Оставив эмоциональное содержание книги, я хотел бы остановиться на некоторых литературных суждениях автора. Показательно и характерно, что он назвал именно Лермонтова в качестве «властителя дум». Когда, несколько лет тому назад, имя Лермонтова стало вновь выходить из мрака… если не забвения, то полупренебрежения, некоторые поклонники Пушкина взволновались и даже, помнится, «испугались» – будто это был «культурный срыв». Напрасно. Пушкин остается Пушкиным – да, первым, единственным, но не всеобъемлющим, и наша культура была бы много беднее, если бы рядом с Пушкиным не было Лермонтова. Но Фельзен, мне кажется, не прав, пытаясь их противопоставлять друг другу, как две силы, чуть ли не враждебные. В частности, Пушкина он все-таки недооценивает – и, вероятно, происходит это потому, что сам он лишь наполовину художник и как бы поражен неверием в чудесную силу основного синтетического творческого образа, предпочитая всегда и всюду анализ. Личный стиль Фельзена, похожий на стиль какого-то каталога отвлеченностей, напряженно-однообразный, без игры света и теней, без умолчаний, бывающих иногда столь выразительными, не оставляет в этом сомнений.

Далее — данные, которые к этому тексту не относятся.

(* ===== verification/MemcachedFacts.v ===== *)
(** * The memcached parser: totality, framing and round trips *)

From S2P Require Import Prelude RustStd RustStdFacts Memcached Concrete.

Section facts.
Context `{BP : BuildProfile, UC : UnicodeCase}.
Implicit Types (parts : list bytes) (b : bytes).

(** ** What the command line determines *)

(** The parse of one line: [k] runs on its words. *)
Definition on_line (line : bytes) (k : bytes -> list bytes -> Z -> comp ParseResult)
    : comp ParseResult :=
  if valid_utf8 line then
    match split_whitespace line with
    | [] => Val (Error (InvalidCommand «"Empty command"»))
    | w :: ws => k (to_lowercase w) (w :: ws) (len line + 2)
    end
  else Val (Error (InvalidCommand «"Invalid UTF-8 in command"»)).

Lemma with_line_eq line rest k :
  find_crlf line = None -> with_line (line ++ crlf ++ rest) k = on_line line k.
Proof.
  intros Hl. unfold with_line, on_line. rewrite (find_crlf_line _ _ Hl), slice_prefix. simpl.
  unfold from_utf8. destruct (valid_utf8 line); [|done].
  by destruct (split_whitespace line) as [|w ws].
Qed.

Lemma with_line_none b k : find_crlf b = None -> with_line b k = Val (Error Incomplete).
Proof. intros H. unfold with_line. by rewrite H. Qed.

(** Either no line is complete, or the first line decides. *)
Lemma line_cases b :
  find_crlf b = None \/
  exists line rest, b = line ++ crlf ++ rest /\ find_crlf line = None.
Proof.
  destruct (find_crlf b) as [z|] eqn:E; [right|by left].
  apply find_crlf_split in E as (line & rest & -> & _ & H). by exists line, rest.
Qed.

(** ** The results of the command parsers *)

Definition key_ok (k : bytes) : Prop := is_word k = true /\ len k <= MAX_KEY_LENGTH.

(** The keys a command names. *)
Definition command_keys (c : Command) : list bytes :=
  match c with
  | CmdGet ks | CmdGets ks => ks
  | CmdSet k _ _ _ _ | CmdAdd k _ _ _ _ | CmdReplace k _ _ _ _ | CmdAppend k _ _ _ _
  | CmdPrepend k _ _ _ _ | CmdCas k _ _ _ _ _ | CmdDelete k _ | CmdIncr k _ _ | CmdDecr k _ _ => [k]
  | _ => []
  end.

(** The announced size of the data block of a storage command. *)
Definition command_data (c : Command) : option Z :=
  match c with
  | CmdSet _ _ _ n _ | CmdAdd _ _ _ n _ | CmdReplace _ _ _ n _ | CmdAppend _ _ _ n _
  | CmdPrepend _ _ _ n _ | CmdCas _ _ _ n _ _ => Some n
  | _ => None
  end.

Definition is_get (c : Command) : bool :=
  match c with CmdGet _ | CmdGets _ => true | _ => false end.

(** What [parse] promises about a line of [n] bytes. *)
Definition result_ok (n : Z) (r : ParseResult) : Prop :=
  match r with
  | Complete c m =>
      m = n /\ command_data c = None /\ Forall key_ok (command_keys c) /\
      (is_get c = true -> command_keys c <> [])
  | NeedData m d => m = n /\ 0 <= d <= USIZE_MAX
  | Error e => e <> Incomplete
  end.

Definition yields_ok (n : Z) (m : comp ParseResult) : Prop :=
  exists r, m = Val r /\ result_ok n r.

Lemma yields_error n e : e <> Incomplete -> yields_ok n (mret (Error e)).
Proof. intros H. by eexists. Qed.

Lemma yields_bind {A} n (m : comp A) (f : A -> comp ParseResult) :
  (exists x, m = Val x /\ yields_ok n (f x)) -> yields_ok n (m ≫= f).
Proof. intros (x & -> & H). exact H. Qed.

(** A part is a word of the line. *)
Lemma yields_part n parts i (f : bytes -> comp ParseResult) :
  Forall (fun w => is_word w = true) parts -> 0 <= i < len parts ->
  (forall w, is_word w = true -> yields_ok n (f w)) -> yields_ok n (index parts i ≫= f).
Proof.
  intros Hw Hi Hf. destruct (index_lookup parts i Hi) as (x & E & Hx).
  apply yields_bind. exists x. split; [done|]. apply Hf. rewrite Forall_forall in Hw. by apply Hw.
Qed.

Lemma yields_noreply n parts i (f : bool -> comp ParseResult) :
  0 <= i -> (forall nr, yields_ok n (f nr)) -> yields_ok n (noreply_at parts i ≫= f).
Proof.
  intros Hi Hf. apply yields_bind. unfold noreply_at. destruct (i <? len parts) eqn:E.
  - boolify. destruct (index_lookup parts i ltac:(lia)) as (x & -> & _). by eexists.
  - by eexists.
Qed.

(** One step through a command parser. *)
Ltac parse_step :=
  first
  [ apply yields_part; [assumption|lia|intros ? ?]
  | apply yields_noreply; [lia|intros ?]
  | apply yields_error; discriminate
  | match goal with |- yields_ok _ (if ?c then _ else _) => destruct c eqn:?; boolify end
  | match goal with |- yields_ok _ (match ?c with Some _ => _ | None => _ end) => destruct c eqn:? end ].

Lemma collect_keys_ok ws :
  Forall (fun w => is_word w = true) ws ->
  match collect_keys ws with
  | inl e => e <> Incomplete
  | inr ks => ks = ws /\ Forall key_ok ks
  end.
Proof.
  induction 1 as [|w ws Hw _ IH]; simpl; [by repeat constructor|].
  destruct (_ <? _) eqn:E; [done|]. boolify. destruct (collect_keys ws) as [e|ks]; [done|].
  destruct IH as [-> IH]. split; [done|]. by constructor.
Qed.

Lemma parse_get_ok parts c n :
  Forall (fun w => is_word w = true) parts -> yields_ok n (parse_get parts c n).
Proof.
  intros Hw. unfold parse_get. destruct (len parts <? 2) eqn:E; [by apply yields_error|].
  destruct parts as [|w ws]; [done|]. rewrite slice_from. simpl.
  apply Forall_cons in Hw as [_ Hws]. pose proof (collect_keys_ok ws Hws) as H.
  destruct (collect_keys ws) as [e|ks]; [by apply yields_error|]. destruct H as [-> H].
  boolify. autorewrite with cache in E. eexists. split; [done|]. simpl.
  destruct c; simpl; split_and!; try done; intros _ ->; unfold len in E; simpl in E; lia.
Qed.

Lemma parse_storage_ok parts cmd n :
  Forall (fun w => is_word w = true) parts -> yields_ok n (parse_storage parts cmd n).
Proof.
  intros Hw. unfold parse_storage. repeat parse_step.
  eexists. split; [done|]. split; [done|]. by eapply parse_unsigned_range.
Qed.

Lemma parse_cas_ok parts n :
  Forall (fun w => is_word w = true) parts -> yields_ok n (parse_cas parts n).
Proof.
  intros Hw. unfold parse_cas. repeat parse_step.
  eexists. split; [done|]. split; [done|]. by eapply parse_unsigned_range.
Qed.

Lemma key_command_ok n c k :
  command_data c = None -> command_keys c = [k] -> is_word k = true -> len k <= MAX_KEY_LENGTH ->
  yields_ok n (mret (Complete c n)).
Proof.
  intros Hd Hk Hw Hl. eexists. split; [done|]. simpl. rewrite Hk.
  split_and!; [done|done| |done]. by repeat constructor.
Qed.

Lemma parse_delete_ok parts n :
  Forall (fun w => is_word w = true) parts -> yields_ok n (parse_delete parts n).
Proof. intros Hw. unfold parse_delete. repeat parse_step. by eapply key_command_ok. Qed.

Lemma parse_incr_decr_ok parts i n :
  Forall (fun w => is_word w = true) parts -> yields_ok n (parse_incr_decr parts i n).
Proof.
  intros Hw. unfold parse_incr_decr. repeat (parse_step || destruct i);
    by eapply key_command_ok.
Qed.

Lemma parse_flush_all_ok parts n :
  Forall (fun w => is_word w = true) parts -> yields_ok n (parse_flush_all parts n).
Proof.
  intros Hw. unfold parse_flush_all. repeat parse_step; eexists; (split; [done|]);
    simpl; by split_and!.
Qed.

Lemma dispatch_ok name parts n :
  Forall (fun w => is_word w = true) parts -> yields_ok n (dispatch name parts n).
Proof.
  intros Hw. unfold dispatch.
  repeat match goal with |- yields_ok _ (if ?c then _ else _) => destruct c end;
    auto using parse_get_ok, parse_storage_ok, parse_cas_ok, parse_delete_ok,
      parse_incr_decr_ok, parse_flush_all_ok, yields_error;
    try (eexists; (split; [done|]); simpl; by split_and!).
Qed.

Lemma parse_line_ok line rest :
  find_crlf line = None -> yields_ok (len line + 2) (parse (line ++ crlf ++ rest)).
Proof.
  intros Hl. unfold parse. rewrite with_line_eq by done. unfold on_line.
  destruct (valid_utf8 line) eqn:Hv; [|by apply yields_error].
  pose proof (split_whitespace_words _ Hv) as Hw.
  destruct (split_whitespace line); [by apply yields_error|]. by apply dispatch_ok.
Qed.

(** ** The data block *)

(** What a [NeedData] answer says about the line. *)
Record needs_data (name : bytes) parts (d : Z) (is_cas : bool) : Prop := {
  nd_size : data_size name parts = Val (inr (d, is_cas));
  nd_len : (if is_cas then 6 else 5) <= len parts;
  nd_key : exists key, index parts 1 = Val key /\ len key <= MAX_KEY_LENGTH;
  nd_name : if is_cas then name = «"cas"» else is_storage_name name = true
}.

Lemma parse_storage_NeedData name parts cmd n c d :
  is_storage_name name = true -> parse_storage parts cmd n = Val (NeedData c d) ->
  c = n /\ needs_data name parts d false.
Proof.
  intros Hn. unfold parse_storage, mret, comp_ret, mbind, comp_bind. intros H.
  comp_cases H. boolify. split; [done|]. split; [|lia|eauto|done].
  unfold data_size. rewrite Hn, (proj2 (Z.ltb_ge _ _)) by lia.
  unfold mret, comp_ret, mbind, comp_bind.
  repeat match goal with E : ?x = Val _ |- context [?x] => rewrite E end.
  by match goal with E : parse_usize _ = _ |- _ => rewrite E end.
Qed.

Lemma parse_cas_NeedData parts n c d :
  parse_cas parts n = Val (NeedData c d) -> c = n /\ needs_data «"cas"» parts d true.
Proof.
  unfold parse_cas, mret, comp_ret, mbind, comp_bind. intros H.
  comp_cases H. boolify. split; [done|]. split; [|lia|eauto|done].
  unfold data_size, is_storage_name. simpl. rewrite (proj2 (Z.ltb_ge _ _)) by lia.
  unfold mret, comp_ret, mbind, comp_bind.
  repeat match goal with E : ?x = Val _ |- context [?x] => rewrite E end.
  by match goal with E : parse_usize _ = _ |- _ => rewrite E end.
Qed.

Lemma dispatch_NeedData name parts n c d :
  dispatch name parts n = Val (NeedData c d) -> c = n /\ exists ic, needs_data name parts d ic.
Proof.
  assert (Hs : is_storage_name name = true -> forall cmd,
      parse_storage parts cmd n = Val (NeedData c d) -> c = n /\ exists ic, needs_data name parts d ic).
  { intros Hn cmd [? ?]%(parse_storage_NeedData name); eauto. }
  unfold dispatch.
  repeat match goal with |- (if bool_decide ?c then _ else _) = _ -> _ =>
    destruct (bool_decide c) eqn:?; [boolify; subst name|] end.
  all: try (apply Hs; reflexivity).
  all: try (intros [? ?]%parse_cas_NeedData; by eauto).
  all: unfold parse_get, parse_delete, parse_incr_decr, parse_flush_all, noreply_at,
    mret, comp_ret, mbind, comp_bind; intros H; comp_cases H; done.
Qed.

(** The command that [parse_with_data] builds. *)
Lemma build_command_ok name parts d ic key f e nr :
  needs_data name parts d ic ->
  exists cmd, build_command name parts key f e d nr = Val cmd /\
    command_data cmd = Some d /\ command_keys cmd = [key].
Proof.
  intros [_ Hl _ Hn]. unfold build_command. destruct ic.
  - subst name. simpl. destruct (index_lookup parts 5 ltac:(lia)) as (u & -> & _). by eexists.
  - unfold is_storage_name in Hn. boolify.
    repeat (apply elem_of_cons in Hn as [->|Hn]; [by eexists|]).
    by apply elem_of_nil in Hn.
Qed.

Lemma with_data_block_eq buf name parts n d ic :
  needs_data name parts d ic -> 0 <= n -> 0 <= d -> n + d + 2 <= USIZE_MAX ->
  exists cmd, command_data cmd = Some d /\ (exists key, index parts 1 = Val key /\
      len key <= MAX_KEY_LENGTH /\ command_keys cmd = [key]) /\
    with_data_block buf name parts n d ic =
      if len buf <? n + d + 2 then Val (Error Incomplete)
      else if bool_decide (take 2 (drop (Z.to_nat (n + d)) buf) = crlf)
      then Val (Complete cmd (n + d + 2))
      else Val (Error (InvalidCommand «"Data block must end with \r\n"»)).
Proof.
  intros Hnd Hn Hd Hm. pose proof Hnd as [_ Hl (key & Hk & Hkl) _].
  destruct (index_lookup parts 2) as (p2 & E2 & _); [destruct ic; lia|].
  destruct (index_lookup parts 3) as (p3 & E3 & _); [destruct ic; lia|].
  assert (exists nr, noreply_at parts (if ic then 6 else 5) = Val nr) as [nr Enr].
  { unfold noreply_at. destruct (_ <? len parts) eqn:E; [|by eexists]. boolify.
    destruct (index_lookup parts (if ic then 6 else 5)) as (? & -> & _); [destruct ic; lia|by eexists]. }
  destruct (build_command_ok name parts d ic key (default 0 (parse_u32 p2))
    (default 0 (parse_u64 p3)) nr Hnd) as (cmd & Ec & Hcd & Hck).
  exists cmd. split; [done|]. split; [by exists key|]. unfold with_data_block.
  rewrite usize_add_small by lia. simpl. rewrite usize_add_small by lia. simpl.
  destruct (_ <? n + d + 2) eqn:El; [done|]. boolify. rewrite missing_crlf_eq by lia. simpl.
  destruct (bool_decide (take 2 _ = crlf)); [simpl|done].
  rewrite Hk. simpl. rewrite (proj2 (Z.ltb_ge _ _)) by done.
  rewrite E2. simpl. rewrite E3. simpl. rewrite Enr. simpl. by rewrite Ec.
Qed.

End facts.
(* ===== verification/Echo.v ===== *)
(** * The echo protocol (src/protocols/echo/parser.rs) *)

From S2P Require Import Prelude RustStd.

Inductive Command : Type :=
| Echo (length header_len : Z)
| Quit.

Inductive ParseResult : Type :=
| Complete (cmd : Command)
| Incomplete
| InvalidLength.

Definition parse (input : bytes) : comp ParseResult :=
  match find_crlf input with
  | None => mret Incomplete
  | Some line_end =>
      line ← slice input 0 line_end;
      if eq_ignore_ascii_case line «"QUIT"» then mret (Complete Quit)
      else
        match from_utf8 line with
        | None => mret InvalidLength
        | Some length_str =>
            match parse_usize length_str with
            | None => mret InvalidLength
            | Some length => mret (Complete (Echo length (line_end + 2)))
            end
        end
  end.

(** The length of the header and the new contents of [output]; 0 when the header
    does not fit. *)
Definition response_header (length : Z) (output : bytes) : comp (Z * bytes) :=
  let header := dec length ++ crlf in
  if len output <? len header then mret (0, output)
  else o ← write_range output 0 (len header) header; mret (len header, o).

Definition response_error (msg : bytes) : bytes := «"ERROR "» ++ msg ++ crlf.
Definition resp_set clock (args : list Frame) : st Storage Frame :=
  if len args <? 3 then mret (wrong_number «"set"»)
  else
    arg1 ← lift (index args 1);
    match arg1 with
    | Bulk (Some k) =>
        arg2 ← lift (index args 2);
        match arg2 with
        | Bulk (Some v) =>
            Storage.set (clock 0%nat) (from_utf8_lossy k) v 0 0;;
            mret (simple «"OK"»)
        | _ => mret (Resp.error «"ERR invalid value"»)
        end
    | _ => mret (Resp.error «"ERR invalid key"»)
    end.

Definition resp_del (args : list Frame) : st Storage Frame :=
  if len args <? 2 then mret (wrong_number «"del"»)
  else
    keys ← lift (slice args 1 (len args));
    count ← del_loop keys 0;
    mret (integer count).

Definition resp_exists clock (args : list Frame) : st Storage Frame :=
  if len args <? 2 then mret (wrong_number «"exists"»)
  else
    keys ← lift (slice args 1 (len args));
    count ← exists_loop clock 0 keys 0;
    mret (integer count).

У Лермонтова в стихах Фельзен берет только текст, только смысловое содержание фразы, т. е. далеко не все. Конечно, лермонтовский текст интересен необычайно и, в силу особенностей аналитического ума поэта, богаче текста пушкинского. Но это не значит, что в целом поэзия Лермонтова богаче поэзии пушкинской, – ибо Пушкин строит свое творчество на вере в образ. Кстати, игнорирование этого у Фельзена приводит в конце концов к искажению облика Лермонтова, который оказывается просто-напросто умным, благожелательным, чутким, внимательным, приятным, рассудительным собеседником, – если и написавшим несколько таинственно-пленительных строк, то написавшим их случайно: у Лермонтова в поэзии тоже есть образ, о котором Фельзен как будто забывает. Он вообще вглядывается и вслушивается только в то, что человек говорит, и не замечает того, что всей своей натурой человек собой представляет. Первое очень существенно, конечно. Но решающее значение оно приобретает лишь при помножении на второе. Если бы Фельзен с этим согласился, то, обмолвившись о «ничтожных современниках Лермонтова» – прозаиках, вспомнил бы, что в их числе был и Гоголь.